Lorsque Piezo1 a été supprimée chez des souris, ces dernières ont présenté une diminution de leur densité osseuse et une réduction de la formation osseuse, tandis que le nombre d’adipocytes en moelle osseuse augmentait. Il a été constaté que les souris dépourvues de Piezo1 ne tiraient pas les mêmes bienfaits du renforcement osseux offerts par l’exercice.
Les tests ont également révélé les voies de signalisation spécifiques associées à Piezo1, exposant comment son absence provoque de l’inflammation et une augmentation de la graisse. Fait important, ces changements sont réversibles si Piezo1 est activé ou si ses effets en aval sont restitués. La connaissance de ce mécanisme sera cruciale pour le développement futur de médicaments imitant Piezo1.
« Nous avons essentiellement décodé comment le corps convertit le mouvement en os plus solides », déclare Aimin. « Nous avons identifié le capteur moléculaire d’exercice, Piezo1, ainsi que les voies de signalisation qu’il contrôle. »
« Cela nous donne une cible claire pour intervenir. En activant la voie Piezo1, nous pouvons reproduire les bienfaits de l’exercice, incitant ainsi le corps à croire qu’il est en mouvement, même en l’absence d’activité physique. »
Avec l’âge, nos os tendent à s’affaiblir, ce qui augmente le risque d’ostéoporose. Pour de nombreuses personnes, notamment les personnes âgées et vulnérables, pratiquer une activité physique régulière s’avère difficile, voire impossible. Un traitement capable de reproduire certains bienfaits biologiques de l’exercice pourrait aider à préserver ces groupes contre la perte osseuse.
Cependant, une telle solution est encore lointaine. Cette étude repose sur des modèles murins et viser un élément comme Piezo1 doit être effectué avec précaution, car cette protéine remplit de nombreuses fonctions dans l’organisme. Toute manipulation de ses effets pourrait engendrer d’autres dommages.
Quoi qu’il en soit, cette recherche, ainsi que des études similaires, améliorent considérablement notre compréhension des mécanismes de développement de l’ostéoporose. Alors que la population vieillissante continue d’augmenter, il est essentiel de trouver des moyens de rester en bonne santé plus longtemps.
« Cela ouvre des perspectives prometteuses au-delà des thérapies physiques traditionnelles », précise Eric Honoré, mécanobiologiste et auteur principal, à l’Institut de pharmacologie moléculaire et cellulaire en France. « À l’avenir, il sera peut-être possible de fournir les bénéfices biologiques de l’exercice grâce à des traitements ciblés, réduisant ainsi la perte osseuse chez des groupes vulnérables comme les patients alités ou à mobilité réduite, et diminuant considérablement leur risque de fractures. »
Points importants à retenir
- L’exercice physique est essentiel pour la santé osseuse, mais son fonctionnement moléculaire n’était pas complètement compris.
- La protéine Piezo1 joue un rôle clé en agissant comme un capteur de mouvement pour les cellules osseuses.

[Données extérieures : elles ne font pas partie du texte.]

(** What a validated pair of regions satisfies. *)
Record geometry (ll lr : Z) (n : string) (per_l per_r hb : Z) : Prop := {
  g_slices_l : 0 < kv_slices w;
  g_slices_r : 0 < m_kv_slices m;
  g_areas_l : kv_areas w mod kv_slices w = 0;
  g_areas_r : m_kv_areas m mod m_kv_slices m = 0;
  g_total_l : heads n = tp_size w * (kv_slices w * per_l);
  g_total_r : heads n = rtp * (m_kv_slices m * per_r);
  g_per_l : 0 < per_l;
  g_per_r : 0 < per_r;
  g_hb : 0 < hb;
  g_len_l : at_ (block_len_per_layer w) (ll * kv_areas w) = Some (K * (per_l * hb));
  g_len_r : at_ (m_block_lens m) (lr * m_kv_areas m) = Some (K * (per_r * hb));
  g_bounds_l : _slice_head_bounds (tp_rank w) (tp_size w) (heads n) (kv_areas w) (kv_slices w) =
    Ok (tp_rank w * (kv_slices w * per_l), per_l);
  g_bounds_r : _slice_head_bounds rank rtp (heads n) (m_kv_areas m) (m_kv_slices m) =
    Ok (rank * (m_kv_slices m * per_r), per_r);
  g_heads : _region_kv_heads w ll = Ok (heads n)
}.
(** [add_remote_agent] with the window view; [replicated engine] is [is_kv_replicated]. *)
Definition add_remote_agent_swa w (ratio : Z) (replicated : string -> bool) m
    (remote_tp_rank remote_tp_size : Z) : HM string :=
  q ← lift (py_floordiv remote_tp_rank remote_tp_size);
  r ← lift (py_mod remote_tp_rank remote_tp_size);
  agents ← nget remote_agents;
  match agents !! (m_engine_id m, (q, r)) with
  | Some agent => mret agent
  | None =>
      _register_remote_engine_prelude m remote_tp_size ;;
      agent ← perform (AddRemoteAgent (m_agent_metadata m));
      lift (require (negb (has_mamba w)) AssertionError) ;;
      block_ratio ← lift (block_size_ratio (block_size w) (m_block_size m));
      store_peer m remote_tp_rank ;;
      _validate_remote_agent_handshake w m remote_tp_size ;;
      tpr ← lift (tp_ratio (tp_size w) remote_tp_size);
      lift (require (0 <=? tpr) AssertionError) ;;
      blocks_data ← lift (swa_remote_descs w m ratio block_ratio tpr (replicated (m_engine_id m)));
      handle ← perform (PrepXferDlist agent blocks_data);
      set_conn (fun c => set_dst_xfer_side_handles
        (<[(m_engine_id m, remote_tp_rank) := handle]> (dst_xfer_side_handles c)) c) ;;
      when (1 <? block_ratio)
        (locals ← lift (swa_local_descs w ratio (m_block_size m));
         h ← perform (PrepXferDlist "NIXL_INIT_AGENT" locals);
         set_conn (fun c => set_src_xfer_handles_by_block_size
           (<[m_block_size m := h]> (src_xfer_handles_by_block_size c)) c)) ;;
      mret agent
  end.

Definition add_remote_agent w (replicated : string -> bool) m (remote_tp_rank remote_tp_size : Z)
    : HM string :=
  match sw_ratio w with
  | Some ratio => add_remote_agent_swa w ratio replicated m remote_tp_rank remote_tp_size
  | None =>
      hm ← lift (_is_head_matched_peer w remote_tp_size);
      if (hm : bool)
      then _add_remote_agent_head_matched w m remote_tp_rank remote_tp_size None
      else
        a ← perform (SuperAddRemoteAgent m remote_tp_rank remote_tp_size);
        set_conn (fun c => set_dst_xfer_side_handles
          (<[(m_engine_id m, remote_tp_rank) := a.2]> (dst_xfer_side_handles c))
          (match dst_num_blocks c !! m_engine_id m with
           | Some _ => c
           | None => set_dst_num_blocks (<[m_engine_id m := m_num_blocks m]> (dst_num_blocks c)) c
           end)) ;;
        mret a.1
  end.

(** ** Per-shard state *)

(** Upstream's own head-band split, for host staging; [None] leaves the caller on the shard
    handler. *)
Definition _base_fan_in_handle w (engine_id : string) (global_rank peer_block_size : Z)
    (region_ids : list Z) (remote_tp_size : Z) : HM (option Z) :=
  if negb (use_host_buffer w) || negb (peer_block_size =? block_size w) then mret None
  else
    ratio ← lift (tp_ratio (tp_size w) remote_tp_size);
    if 0 <=? ratio then mret None
    else
      hs ← perform (FanInHandles ratio engine_id);
      lift (require (bool_decide (region_ids = py_range (num_regions w))) AssertionError) ;;
      lift (require (len hs.1 =? len hs.2) AssertionError) ;;
      i ← lift (of_option (list_find (eq global_rank) hs.2) ValueError);
      h ← lift (of_option (hs.1 !! i.1) IndexError);
      mret (Some h).

Definition _register_shard_xfer_state w (engine_id : string) (global_rank peer_block_size : Z)
    (registered_layer_names : list string) (peer_areas : option (list Z)) (split : Z)
    (remote_tp_size replica_fanout kv_runs : Z) : HM unit :=
  region_ids ← lift (_shard_local_region_ids w registered_layer_names peer_areas);
  let key := (engine_id, global_rank, peer_block_size) in
  borrowed ← _base_fan_in_handle w engine_id global_rank peer_block_size region_ids remote_tp_size;
  handle ← match borrowed with
           | Some h =>
               set_conn (fun c => set_borrowed_src_handles ({[key]} ∪ borrowed_src_handles c) c) ;;
               mret h
           | None =>
               lift (require (bool_decide (sw_ratio w = None)) AssertionError) ;;
               descs ← lift (shard_local_descs w peer_block_size split region_ids replica_fanout kv_runs);
               perform (PrepXferDlist "NIXL_INIT_AGENT" descs)
           end;
  set_conn (fun c => set_src_xfer_handles_by_remote
    (<[key := handle]> (src_xfer_handles_by_remote c)) c) ;;
  lift (require (n_groups w =? 1) AssertionError) ;;
  set_conn (fun c => set_shard_region_group_ids
    (<[(engine_id, global_rank) := replicate (length region_ids) 0]> (shard_region_group_ids c))
    (set_shard_descs_per_block
      (<[(engine_id, global_rank) := split * replica_fanout * kv_runs]> (shard_descs_per_block c)) c)).

Definition drop_engine `{Countable B} {V} (engine_id : string) (d : gmap (string * B) V)
    : gmap (string * B) V := filter (fun kv => kv.1.1 <> engine_id) d.

(** [_cleanup_remote_engine]; the order of the keys is the dict's, which no one sees. *)
Definition release_shard_handle (kh : (string * Z * Z) * Z) : HM unit :=
  set_conn (fun c => set_src_xfer_handles_by_remote (delete kh.1 (src_xfer_handles_by_remote c)) c) ;;
  b ← nget (fun c => bool_decide (kh.1 ∈ borrowed_src_handles c));
  if (b : bool)
  then set_conn (fun c => set_borrowed_src_handles (borrowed_src_handles c ∖ {[kh.1]}) c)
  else perform (ReleaseDlistHandle kh.2).

Definition _cleanup_remote_engine (engine_id : string) : HM unit :=
  handles ← nget src_xfer_handles_by_remote;
  for_each (map_to_list (filter (fun kh : (string * Z * Z) * Z => kh.1.1.1 = engine_id) handles))
    release_shard_handle ;;
  set_conn (fun c =>
    set_shard_region_group_ids (drop_engine engine_id (shard_region_group_ids c))
    (set_shard_descs_per_block (drop_engine engine_id (shard_descs_per_block c))
    (set_remote_shard_layer_names (drop_engine engine_id (remote_shard_layer_names c))
    (set_overlapping_ranks (delete engine_id (overlapping_ranks c))
    (set_remote_pp_size (delete engine_id (remote_pp_size c)) c))))) ;;
  perform (SuperCleanup engine_id).

(** ** [_nixl_handshake] *)

(** The local variables of the loop. *)
Record Locals := {
  rank_to_agent : gmap (Z * Z) string;
  overlapping : list Z;
  best_rtt : Z;
  best_offset : Z
}.

Definition with_agent (key : Z * Z) (agent : string) (v : Locals) : Locals := {|
  rank_to_agent := <[key := agent]> (rank_to_agent v); overlapping := overlapping v;
  best_rtt := best_rtt v; best_offset := best_offset v |}.
Definition with_overlap (global_rank : Z) (v : Locals) : Locals := {|
  rank_to_agent := rank_to_agent v; overlapping := overlapping v ++ [global_rank];
  best_rtt := best_rtt v; best_offset := best_offset v |}.
Definition with_best (r : Reply) (v : Locals) : Locals :=
  if r_rtt r <? best_rtt v
  then {| rank_to_agent := rank_to_agent v; overlapping := overlapping v;
          best_rtt := r_rtt r; best_offset := r_offset r |}
  else v.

- Des changements dans la signalisation de Piezo1 peuvent être mis en lien avec l’inflammation et la prise de graisse.
- Les résultats des études menées sur des modèles murins soulignent l’importance de la recherche translational pour les maladies humaines.
- Il reste encore des défis à relever avant de développer des traitements basés sur ce mécanisme.
En tant que citoyenne, il est crucial de relayer ce genre d’information, car elle éclaire sur des enjeux de santé publique importants. Nous avons tous un rôle à jouer dans notre bien-être et la préservation de notre santé à long terme. Quelles actions personnelles serions-nous prêtes à adopter pour soutenir notre santé osseuse et celle des générations futures?